Unit Tests

I now take unit tests for granted and can no longer program effectively without them. Code without unit tests seems unfinished. But it took me a while to reach this position.

You can't simply order developers to begin writing effective tests. They have to believe in them first.

My motivation could be summarized as "make it hard for others to break your code."

§ What is a unit test?

Here's one useful definition I've seen: Unit tests are written by developers for the benefit of developers. In contrast, system tests are written by testers, to automate their requirements as representatives of users. This is a useful distinction so far as it goes.

A unit test is usually written from the inside out, starting with the smallest possible units of code. A unit test guarantees the integrity of some self-sufficient unit of code, usually a class, or perhaps just a single function. A unit test is often invasive, looking inside a class, and asserting that its state remains valid as it is exercised. A user cannot write such a test. A system test, on the other hand, is written from the outside in, starting with the interfaces visible to the user.

A unit test increases the coarseness of bugs, eliminating the fine-grained bugs that are hardest for a user to analyze, being buried too deeply.

In addition to unit tests and system tests, we could also distinguish integration tests. These test middle-level interaction between different independent subsystems, or interactions between classes from different sources. These are less common, harder to write, and perhaps less essential. Yet a few of these tests can go a long way, especially when the subsystems do not have unit tests of their own.

You may also have regression tests that that compare new results against past results. These tests have their place, but they are closer to a system test. You still need tests of your logic and design. Regression tests require more maintenance and are more likely to be discarded. Data may change, but the consistency of your design should not.

In the end, I have not found it necessary for the test harness or framework to distinguish these different kinds of tests. All are invoked in the same way, on the same occasions. All are run frequently and should never break.

§ Ground rules

There aren't many essential rules to managing unit tests. Any test is better than none. But a test must be run to be useful.

Tests should be an integral part of any build. Tests should run immediately after compilation, and if a test fails, the build has failed. Anyone downloading our code and building it should run the tests by default. We can even make it possible for a client to run all the tests, to look for bugs that depend on the environment.

Of course, a failed test isn't really as bad as a failed compilation. A compilation error prevents others from compiling their code, and a broken unit test will only affect those using the tested code. But what if other developers are depending on that functionality right now? They still won't be able to trust any of their new work. The compilation might as well be broken. Kent Beck points out that a broken test means you still have an unknown amount of work to do. You might need a minute to fix the problem, or days. You might have a fundamental flaw in your design.
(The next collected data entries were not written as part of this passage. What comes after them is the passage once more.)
Let P22 : 2 ^ 22 = 4194304 := eq_refl.
Let P21 : 2 ^ 21 = 2097152 := eq_refl.
Let P20 : 2 ^ 20 = 1048576 := eq_refl.

Lemma exact_move_x_frame (lvl : list Block) (s : Exact.body) :
  (Exact.px (Exact.move_x lvl s) = Exact.px s
   \/ Exact.px (Exact.move_x lvl s) = Exact.px s + Exact.pvx s)
  /\ Exact.hy (Exact.move_x lvl s) = Exact.hy s
  /\ Exact.pvx (Exact.move_x lvl s) = Exact.pvx s
  /\ Exact.hvy (Exact.move_x lvl s) = Exact.hvy s
  /\ Exact.gr (Exact.move_x lvl s) = Exact.gr s.
Proof.
  unfold Exact.move_x. destruct (_ && _); cbn; auto.
Qed.

Lemma exact_move_y_hy (lvl : list Block) (s : Exact.body) :
  Exact.small_blocks lvl ->
  Z.abs (Exact.hy s) <= 2 ^ 21 -> Z.abs (Exact.hvy s) <= 2 ^ 21 ->
  Z.abs (Exact.hy (Exact.move_y lvl s)) <= 2 ^ 22.
Proof.
  intros Hl Hy Hv. unfold Exact.move_y.
  destruct (find _ lvl) as [b|] eqn:E.
  - apply find_some in E. destruct E as [Hin _].
    destruct (Hl b Hin) as [_ Hby].
    destruct (0 <? Exact.hvy s); cbn [Exact.hy]; lia.
  - cbn [Exact.hy]. lia.
Qed.

Lemma phases_exact (lvl : list Block) (s : Exact.body) (keys : keystate) :
  Exact.small_blocks lvl -> Exact.small s ->
  move_y lvl (move_x lvl (apply_input (Exact.embed s) keys))
  = Exact.embed (Exact.move_y lvl (Exact.move_x lvl
                                     (Exact.apply_input s keys)))
  /\ Z.abs (Exact.hy (Exact.move_y lvl (Exact.move_x lvl
                                          (Exact.apply_input s keys))))
     <= 2 ^ 22.
Proof.
  intros Hl (Hx & Hy & Hvx & Hv).
  rewrite apply_input_exact by lia.
  set (s1 := Exact.apply_input s keys).
  assert (H1 : Exact.px s1 = Exact.px s /\ Exact.hy s1 = Exact.hy s
               /\ Z.abs (Exact.pvx s1) <= 5
               /\ Z.abs (Exact.hvy s1) <= 2 ^ 20 + 1).
  { unfold s1, Exact.apply_input.
    cbn [Exact.px Exact.hy Exact.pvx Exact.hvy Exact.gr].
    destruct (right_held keys), (left_held keys),
      (jump_held keys && Exact.gr s); lia. }
  destruct H1 as (E1x & E1y & H1vx & H1v).
  rewrite move_x_exact by (try assumption; lia).
  destruct (exact_move_x_frame lvl s1) as (H2x & E2y & E2vx & E2v & _).
  set (s2 := Exact.move_x lvl s1) in *.
  rewrite move_y_exact by (try assumption; lia).
  split; [reflexivity|].
  apply exact_move_y_hy; try assumption; lia.
Qed.

Lemma step_exact_small (lvl : list Block) (s : Exact.body) (keys : keystate) :
  Exact.small_blocks lvl -> Exact.small s ->
  step lvl (Exact.embed s) keys = Exact.embed (Exact.step lvl s keys).
Proof.
  intros Hl Hs. unfold step, Exact.step.
  destruct (phases_exact lvl s keys Hl Hs) as [-> Hb].
  now apply keep_in_bounds_exact.
Qed.

End StepExact.

Section Level.

Lemma in_range (X : Z) :
  0 <= X <= 780 -> In X (map Z.of_nat (seq 0 781)).
Proof.
  intros H. apply in_map_iff. exists (Z.to_nat X).
  split; [lia|]. apply in_seq. lia.
Qed.

Lemma level_rows (b : Block) :
  In b level ->
  0 <= bx b <= 760 /\ 240 <= by_ b <= 560 /\ (by_ b < 560 -> by_ b <= 480).
Proof.
  assert (H : forallb (fun b => (0 <=? bx b) && (bx b <=? 760)
                                && (240 <=? by_ b) && (by_ b <=? 560)
                                && ((560 <=? by_ b) || (by_ b <=? 480)))
                      level = true) by (vm_compute; reflexivity).
  intros Hb. rewrite forallb_forall in H. specialize (H b Hb).
  rewrite !andb_true_iff, orb_true_iff, !Z.leb_le in H. lia.
Qed.

Lemma overlaps_iff (ax ahy : Z) (b : Block) :
  Exact.overlaps ax ahy b = true <->
  ax < bx b + 40 /\ bx b < ax + 20
  /\ ahy < 2 * (by_ b + 40) /\ 2 * by_ b < ahy + 40.
Proof.
  unfold Exact.overlaps. rewrite !andb_true_iff, !Z.ltb_lt. tauto.
Qed.

(** The floor has no gap. *)
Lemma level_floor (X Y : Z) :
  0 <= X <= 780 -> 1080 < Y < 1200 ->
  existsb (Exact.overlaps X Y) level = true.
Proof.
  intros HX HY.
  assert (H : forallb (fun X => existsb (fun b => (by_ b =? 560)
                                           && (X <? bx b + 40)
                                           && (bx b <? X + 20)) level)
                      (map Z.of_nat (seq 0 781)) = true)
    by (vm_compute; reflexivity).
  rewrite forallb_forall in H. specialize (H X (in_range X HX)).
  apply existsb_exists in H. destruct H as (b & Hb & H).
  rewrite !andb_true_iff, Z.eqb_eq, !Z.ltb_lt in H.
  apply existsb_exists. exists b. split; [exact Hb|].
  apply overlaps_iff. lia.
Qed.

(** Wherever the body is snapped, it overlaps no block. *)
Lemma level_snap_clear (X : Z) (b : Block) :
  0 <= X <= 780 -> In b level -> X < bx b + 40 -> bx b < X + 20 ->
  existsb (Exact.overlaps X (2 * (by_ b - 20))) level = false
  /\ existsb (Exact.overlaps X (2 * (by_ b + 40))) level = false.
Proof.
  intros HX Hb H1 H2.
  assert (H : forallb
                (fun X =>
                   forallb
                     (fun b =>
                        implb ((X <? bx b + 40) && (bx b <? X + 20))
                              (negb (existsb (Exact.overlaps
                                                X (2 * (by_ b - 20))) level)
                               && negb (existsb (Exact.overlaps
                                                   X (2 * (by_ b + 40)))
                                                level)))
                     level)
                (map Z.of_nat (seq 0 781)) = true)
    by (vm_compute; reflexivity).
  rewrite forallb_forall in H. specialize (H X (in_range X HX)).
  rewrite forallb_forall in H. specialize (H b Hb).
  assert (E : (X <? bx b + 40) && (bx b <? X + 20) = true)
    by (rewrite andb_true_iff, !Z.ltb_lt; lia).
  rewrite E in H. cbn [implb] in H.
  rewrite andb_true_iff, !negb_true_iff in H. exact H.
Qed.

Lemma game_inv_step (s : Exact.body) (keys : keystate) :
  Exact.game_inv s ->
  Exact.game_inv (Exact.move_y level (Exact.move_x level (Exact.apply_input s keys)))
  /\ Exact.step level s keys
     = Exact.move_y level (Exact.move_x level (Exact.apply_input s keys)).
Proof.
  intros (Hx & Hvx & Hy & Hv & He & Hg & Hc).
  set (s1 := Exact.apply_input s keys).
  assert (H1 : Exact.px s1 = Exact.px s /\ Exact.hy s1 = Exact.hy s
               /\ -5 <= Exact.pvx s1 <= 5 /\ -23 <= Exact.hvy s1
               /\ Exact.hvy s1 * Exact.hvy s1 - Exact.hvy s1 + 328
                  <= 2 * Exact.hy s).
  { unfold s1, Exact.apply_input. cbn [Exact.px Exact.hy Exact.pvx Exact.hvy Exact.gr].
    repeat split; try (destruct (right_held keys), (left_held keys); lia).
    - destruct (jump_held keys && Exact.gr s); lia.
    - destruct (jump_held keys), (Exact.gr s); cbn [andb];
        try specialize (Hg eq_refl); nia. }
  destruct H1 as (E1x & E1y & H1vx & H1v & H1e).
  set (s2 := Exact.move_x level s1).
  assert (H2 : 0 <= Exact.px s2 <= 780 /\ Exact.hy s2 = Exact.hy s
               /\ Exact.pvx s2 = Exact.pvx s1 /\ Exact.hvy s2 = Exact.hvy s1
               /\ Exact.clear level s2 = true).
  { unfold s2, Exact.move_x.
    destruct (negb _ && _ && _) eqn:E.
    - rewrite !andb_true_iff, !Z.leb_le in E. destruct E as ((Ec & ?) & ?).
      unfold Exact.clear. cbn [Exact.px Exact.hy Exact.pvx Exact.hvy Exact.gr].
      repeat split; try lia. exact Ec.
    - unfold Exact.clear in *. rewrite E1x, E1y. repeat split; try lia. exact Hc. }
  destruct H2 as (H2x & E2y & E2vx & E2v & H2c).
  assert (Hv43 : Exact.hvy s1 <= 43) by nia.
  set (s3 := Exact.move_y level s2).
  assert (H3 : Exact.game_inv s3).
  { unfold s3, Exact.move_y. rewrite E2y, E2v.
    destruct (find _ level) as [b|] eqn:E.
    - apply find_some in E. destruct E as [Hb Ho].
      apply overlaps_iff in Ho. destruct Ho as (O1 & O2 & O3 & O4).
      destruct (level_rows b Hb) as (R1 & R2 & R3).
      destruct (level_snap_clear (Exact.px s2) b H2x Hb O1 O2) as [C1 C2].
      destruct (0 <? Exact.hvy s1) eqn:Ev.
      + unfold Exact.game_inv, Exact.clear. cbn [Exact.px Exact.hy Exact.pvx Exact.hvy Exact.gr]. rewrite C1.
        repeat split; try lia.
      + apply Z.ltb_ge in Ev. unfold Exact.game_inv, Exact.clear. cbn [Exact.px Exact.hy Exact.pvx Exact.hvy Exact.gr]. rewrite C2.
        repeat split; try lia; discriminate.
    - unfold Exact.game_inv, Exact.clear. cbn [Exact.px Exact.hy Exact.pvx Exact.hvy Exact.gr].
      assert (Hn : existsb (Exact.overlaps (Exact.px s2)
                                           (Exact.hy s + Exact.hvy s1))
                           level = false).
      { destruct (existsb _ level) eqn:Ex; [|reflexivity].
        apply existsb_exists in Ex. destruct Ex as (b & Hb & Ho).
        rewrite (find_none _ _ E b Hb) in Ho. discriminate. }
      rewrite Hn.
      assert (Hlow : Exact.hy s + Exact.hvy s1 <= 1080).
      { destruct (Z_le_gt_dec (Exact.hy s + Exact.hvy s1) 1080) as [L|G];
          [exact L|].
        rewrite (level_floor (Exact.px s2) (Exact.hy s + Exact.hvy s1))
          in Hn by lia. discriminate. }
      repeat split; try lia; discriminate. }
  split; [exact H3|].
  unfold Exact.step, Exact.keep_in_bounds. fold s1 s2 s3.
  destruct H3 as (_ & _ & H3y & _).
  destruct (1200 <? Exact.hy s3) eqn:E; [|reflexivity].
  apply Z.ltb_lt in E. lia.
Qed.

End Level.

Section Game.

Let P20 : 2 ^ 20 = 1048576 := eq_refl.

Lemma level_small : Exact.small_blocks level.
Proof.
  intros b Hb. destruct (level_rows b Hb) as (? & ? & _). lia.
Qed.

Lemma game_inv_bounds (s : Exact.body) :
  Exact.game_inv s ->
  164 <= Exact.hy s /\ Exact.hvy s <= 42.
Proof.
  intros (Hx & Hvx & Hy & Hv & He & Hg & Hc). split; nia.
Qed.

Lemma game_inv_small (s : Exact.body) : Exact.game_inv s -> Exact.small s.
Proof.
  intros H. destruct (game_inv_bounds s H).
  destruct H as (Hx & Hvx & Hy & Hv & _). unfold Exact.small. lia.
Qed.

Lemma game_inv_spawn : Exact.game_inv Exact.spawn.
Proof.
  unfold Exact.game_inv, Exact.spawn. cbn [Exact.px Exact.hy Exact.pvx Exact.hvy
                                     Exact.gr].
  split; [lia|]. split; [lia|]. split; [lia|]. split; [lia|].
  split; [lia|]. split; [discriminate|]. vm_compute. reflexivity.
Qed.

Lemma run_exact (inputs : list keystate) (s : Exact.body) :
  Exact.game_inv s ->
  run level inputs (Exact.embed s)
  = Exact.embed (Exact.run level inputs s)
  /\ Exact.game_inv (Exact.run level inputs s).
Proof.
  revert s. induction inputs as [|keys rest IH]; intros s Hs.
  - now split.
  - cbn [run Exact.run].
    rewrite (step_exact_small level s keys level_small (game_inv_small s Hs)).
    apply IH. destruct (game_inv_step s keys Hs) as [H ->]. exact H.
Qed.

End Game.

Section Cast.

Import F32Dyadic.

Let P24 : 2 ^ 24 = 16777216 := eq_refl.

Lemma to_int_normE (s : bool) (p : positive) (e0 : Z) :
  F32.size p <= 24 -> -100 <= e0 <= 0 ->
  to_int (normE s p e0)
  = Some (if s then - (Zpos p / 2 ^ (- e0)) else Zpos p / 2 ^ (- e0)).
Proof.
  intros Hp He. pose proof (F32Exact.size_pos p) as Hp1.
  pose proof (F32Exact.size_bounds p) as [_ Hlt].
  assert (Hp24 : Zpos p < 2 ^ 24).
  { apply Z.lt_le_trans with (2 ^ F32.size p); [exact Hlt|].
    apply Z.pow_le_mono_r; lia. }
  unfold normE, to_int.
  set (d := Z.to_nat (24 - F32.size p)).
  assert (Hd : Z.of_nat d = 24 - F32.size p) by (unfold d; lia).
  assert (Hv : (if 0 <=? F32.size p - 24 + e0
                then Zpos (F32.shift p d) * 2 ^ (F32.size p - 24 + e0)
                else Zpos (F32.shift p d) / 2 ^ (- (F32.size p - 24 + e0)))
               = Zpos p / 2 ^ (- e0)).
  { rewrite F32Exact.Zpos_shift.
    destruct (0 <=? F32.size p - 24 + e0) eqn:E.
    - apply Z.leb_le in E.
      replace (F32.size p - 24 + e0) with 0 by lia.
      replace (Z.of_nat d) with 0 by lia. replace (- e0) with 0 by lia.
      rewrite Z.pow_0_r, Z.div_1_r. lia.
    - replace (- (F32.size p - 24 + e0)) with (Z.of_nat d + - e0) by lia.
      rewrite Z.pow_add_r by lia.
      rewrite (Z.mul_comm (2 ^ Z.of_nat d)).
      apply Z.div_mul_cancel_r; apply Z.pow_nonzero; lia. }
  rewrite Hv.
  assert (Hq : 0 <= Zpos p / 2 ^ (- e0) <= Zpos p).
  { split; [apply Z.div_pos; [lia|apply Z.pow_pos_nonneg; lia]|].
    apply Z.div_le_upper_bound; [apply Z.pow_pos_nonneg; lia|].
    assert (0 < 2 ^ (- e0)) by (apply Z.pow_pos_nonneg; lia). nia. }
  destruct s.
  - replace ((-2147483648 <=? - (Zpos p / 2 ^ (- e0)))
             && (- (Zpos p / 2 ^ (- e0)) <=? 2147483647)) with true;
      [reflexivity|].
    symmetry. rewrite andb_true_iff, !Z.leb_le. lia.
  - replace ((-2147483648 <=? Zpos p / 2 ^ (- e0))
             && (Zpos p / 2 ^ (- e0) <=? 2147483647)) with true;
      [reflexivity|].
    symmetry. rewrite andb_true_iff, !Z.leb_le. lia.
Qed.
My projects for the past few years have striven for continuous integration. Small frequent changes are checked into the repository all day long, and builds occur almost continuously. As soon as anyone decides the code is better than it was, the change is committed. We frequently update our personal working copies with all changes made by others. Some of us do repeated clean builds on our machines every day. This way we guarantee that all our changes are compatible with all others.

Here are my preferred rules:

Run all tests before you check in code.
If you break a test and can't fix it right away, undo your changes.
Do not leave a test broken overnight.
You are not allowed to disable an existing test.
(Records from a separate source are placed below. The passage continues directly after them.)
(** X25.  Every request of a response is well formed.  There is at most
    one.  It names the model selected when that is a supported one;
    otherwise the id selected is one of the names that the model table
    inherits, and the request names no model.  Its key is the key of
    the model, the stored key or the key prompted for, less the white
    space at its ends, and is not empty; its messages are the converted
    conversation and its tools the converted tools; the temperature is
    1; the token limit is a positive integer; a tool choice is sent
    exactly when tools are sent; and reasoning is requested as a
    separate field exactly when the host has thinking parts. *)
Theorem response_request_parameters (input : option string) (host : Host)
    (model : LanguageModelChatInformation)
    (messages : list LanguageModelChatRequestMessage)
    (options : ProvideLanguageModelChatResponseOptions)
    (observed : nat → bool) (params : CreateParams) :
  let response := respond input host model messages options observed in
  params ∈ response_requests response →
  response_requests response = [params]
  ∧ (info_id model ∈ model_id <$> SUPPORTED_MODELS →
     p_model params = Some (info_id model))
  ∧ (¬ (info_id model ∈ model_id <$> SUPPORTED_MODELS) →
     info_id model ∈ inheritedNames ∧ p_model params = None)
  ∧ usable (p_apiKey params)
  ∧ (∃ key, (minimaxApiKey model = Some key
             ∨ (getOrPromptApiKey input host).1 = Some key)
            ∧ padded key (p_apiKey params))
  ∧ p_messages params = toOpenAiMessages (convert messages)
  ∧ p_tools params = convertTools (options_tools options)
  ∧ p_temperature params = Int 1
  ∧ (∃ z, p_max_tokens params = Int z ∧ 0 < z)
  ∧ (p_tool_choice params = None ↔ p_tools params = None)
  ∧ p_reasoning_split params = thinkingPartCtor
  ∧ p_stream params = true.
Proof.
  intros response Hparams. unfold response in *.
  destruct (respond_requests _ _ _ _ _ _ _ Hparams)
    as (apiKey & Hmodel & Hne & Hsource & Hrequests).
  rewrite Hrequests in Hparams |- *.
  apply selectKey_source in Hsource.
  apply streamChat_params in Hparams
    as (-> & key & [= <-] & Hkey & ->).
  cbn. split; [done|]. split; [|split].
  { intros (resolved & Hresolved)%getModelById_supported.
    rewrite Hresolved. cbn [resolvedId].
    by apply getModelById_Own in Hresolved as [_ ->]. }
  { intros Hunsupported.
    destruct (getModelById (info_id model)) as [resolved| |] eqn:Hresolved.
    - destruct Hunsupported. apply getModelById_supported. by exists resolved.
    - split; [by apply getModelById_Inherited|done].
    - done. }
  split; [by apply trim_nonempty_usable|].
  split; [exists apiKey; split; [done|apply trim_padded]|].
  split; [done|].
  assert (match convertTools (options_tools options) with
          | Some (t :: ts) => Some (t :: ts)
          | _ => None
          end = convertTools (options_tools options)) as ->.
  { rewrite convertTools_omap.
    by destruct (omap convertTool (default [] (options_tools options))). }
  split; [done|]. split; [done|].
  split; [apply resolveMaxTokens_positive|].
  split; [apply resolveToolChoice_None|done].
Qed.

Lemma existsb_imap (f : nat → ChatCompletionChunk → bool * ChatCompletionChunk)
    (chunks : list ChatCompletionChunk) :
  (∃ i chunk, chunks !! i = Some chunk ∧ (f i chunk).1 = true) →
  existsb fst (imap f chunks) = true.
Proof.
  revert f. induction chunks as [|first chunks IH]; intros f.
  - by intros (i & chunk & ? & _).
  - intros ([|i] & chunk & Hi & Hobserved); cbn [imap existsb].
    + injection Hi as ->. by rewrite Hobserved.
    + rewrite (IH (f ∘ S)); [apply orb_true_r|]. by exists i, chunk.
Qed.

Lemma existsb_imap_observed (observed : nat → bool)
    (chunks : list ChatCompletionChunk) :
  (∃ i chunk, chunks !! i = Some chunk ∧ observed i = true) →
  existsb fst (imap (λ i chunk, (observed i, chunk)) chunks) = true.
Proof. intros (i & chunk & ? & ?). apply existsb_imap. by exists i, chunk. Qed.

Lemma streamChat_no_request (model : option string)
    (messages : list MiniMaxMessage) (options : option ChatOptions) :
  requests (streamChat String_ transport model messages options) = [] →
  yielded (streamChat String_ transport model messages options) = [].
Proof.
  unfold streamChat.
  destruct (trim <$> options ≫= apiKey) as [[|c rest]|]; [done| |done].
  destruct (transport _); [done|]. by destruct (forward _ _ _).
Qed.

(** X26.  The parts of a response are those of the streaming loop.  What
    [provideLanguageModelChatResponse] reports is what the loop reports
    for the chunks that arrive before the client observes a
    cancellation, each with the cancellation state that the provider
    observes when it receives it; without a request nothing is
    reported.  When the provider observes the cancellation on one of
    these chunks, the response ends without an error and leaves the
    host as it was after the key was looked up, whatever the upstream
    does later. *)
Theorem response_reports (input : option string) (host : Host)
    (model : LanguageModelChatInformation)
    (messages : list LanguageModelChatRequestMessage)
    (options : ProvideLanguageModelChatResponseOptions)
    (observed : nat → bool) :
  let response := respond input host model messages options observed in
  (response_requests response = [] → response_reported response = [])
  ∧ ∀ params upstream,
      params ∈ response_requests response →
      transport params = inr upstream →
      let chunks := beforeCancellation (arrivals upstream) in
      response_reported response
      = reported (consume JSON_parse thinkingPartCtor initialState
                    (imap (λ i chunk, (observed i, chunk)) chunks))
      ∧ ((∃ i chunk, chunks !! i = Some chunk ∧ observed i = true) →
         response_raised response = None
         ∧ response_host response = (selectKey input host model).2).
Proof.
  intros response. unfold response. clear response. rewrite respond_inv.
  destruct (selectKey input host model) as [[[|c key]|] host'].
  1, 3: split; [done|]; by intros ? ? ?%elem_of_nil.
  destruct (getModelById (info_id model)) as [resolved| |].
  3: { split; [done|]. by intros ? ? ?%elem_of_nil. }
  all: cbv zeta; set (run := streamChat _ _ _ _ _);
    set (response := match (if existsb fst _ then None else thrown run) with
                     | Some _ => _ | None => _ end);
    assert (response_reported response
            = reported (consume JSON_parse thinkingPartCtor initialState
                          (imap (λ i chunk, (observed i, chunk)) (yielded run)))
            ∧ response_requests response = requests run)
      as [Hreported Hrequests]
      by (unfold response; by destruct (if existsb fst _ then None else thrown run));
    rewrite Hrequests, Hreported; split;
    [ intros Hnone; pose proof (streamChat_no_request _ _ _ Hnone) as Hy;
      fold run in Hy; by rewrite Hy
    | intros params upstream Hparams Hsend;
      apply streamChat_params in Hparams as [Hparams _];
      pose proof (streamChat_run String_ transport _ _ _ params Hparams)
        as (_ & _ & _ & _ & _ & _ & Hrun);
      rewrite Hsend in Hrun; destruct Hrun as [Hyielded _];
      fold run in Hyielded; cbv zeta; rewrite <- Hyielded; split; [done|];
      intros Hobserved; apply existsb_imap_observed in Hobserved;
      unfold response; by rewrite Hobserved ].
Qed.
I think most developers understand these rules. If they have written tests for their code, they don't enjoy seeing them broken, even for a while. It is sometimes easy to blame the test. If the coder has changed the behavior of the code, then the tests also need to be modified to redefine the expected behavior. It may be discouraging at times to see how often the tests break. But we realize how much worse it would be if so many bugs went unnoticed.

§ Testing in a framework

First of all a test framework should not get in your way. A test framework should make it easy to add and run tests, not become an burden in itself.

Unit tests are expected to be relatively fast, but a slow test is better than no test. My last project took 10 minutes to compile, and over an hour to run all the tests. It is useful to have tests in a hierarchy, so that you can test only those packages you are currently modifying.

A test framework usually runs tests in-process, but not necessarily. Each test is run inside a sandbox with a known environment. A single failed test does not prevent other tests from being run. After running all tests, the framework can also check for leaked resources, unfreed memory, unterminated threads, and open files.

A test asserts the correctness of code. A failure causes some error condition that cannot be ignored. You can call an assert method defined by your test framework if you like. You should also be able to use the assert defined by your language, or to throw an uncaught exception. A test should never require a human being to examine some output and approve.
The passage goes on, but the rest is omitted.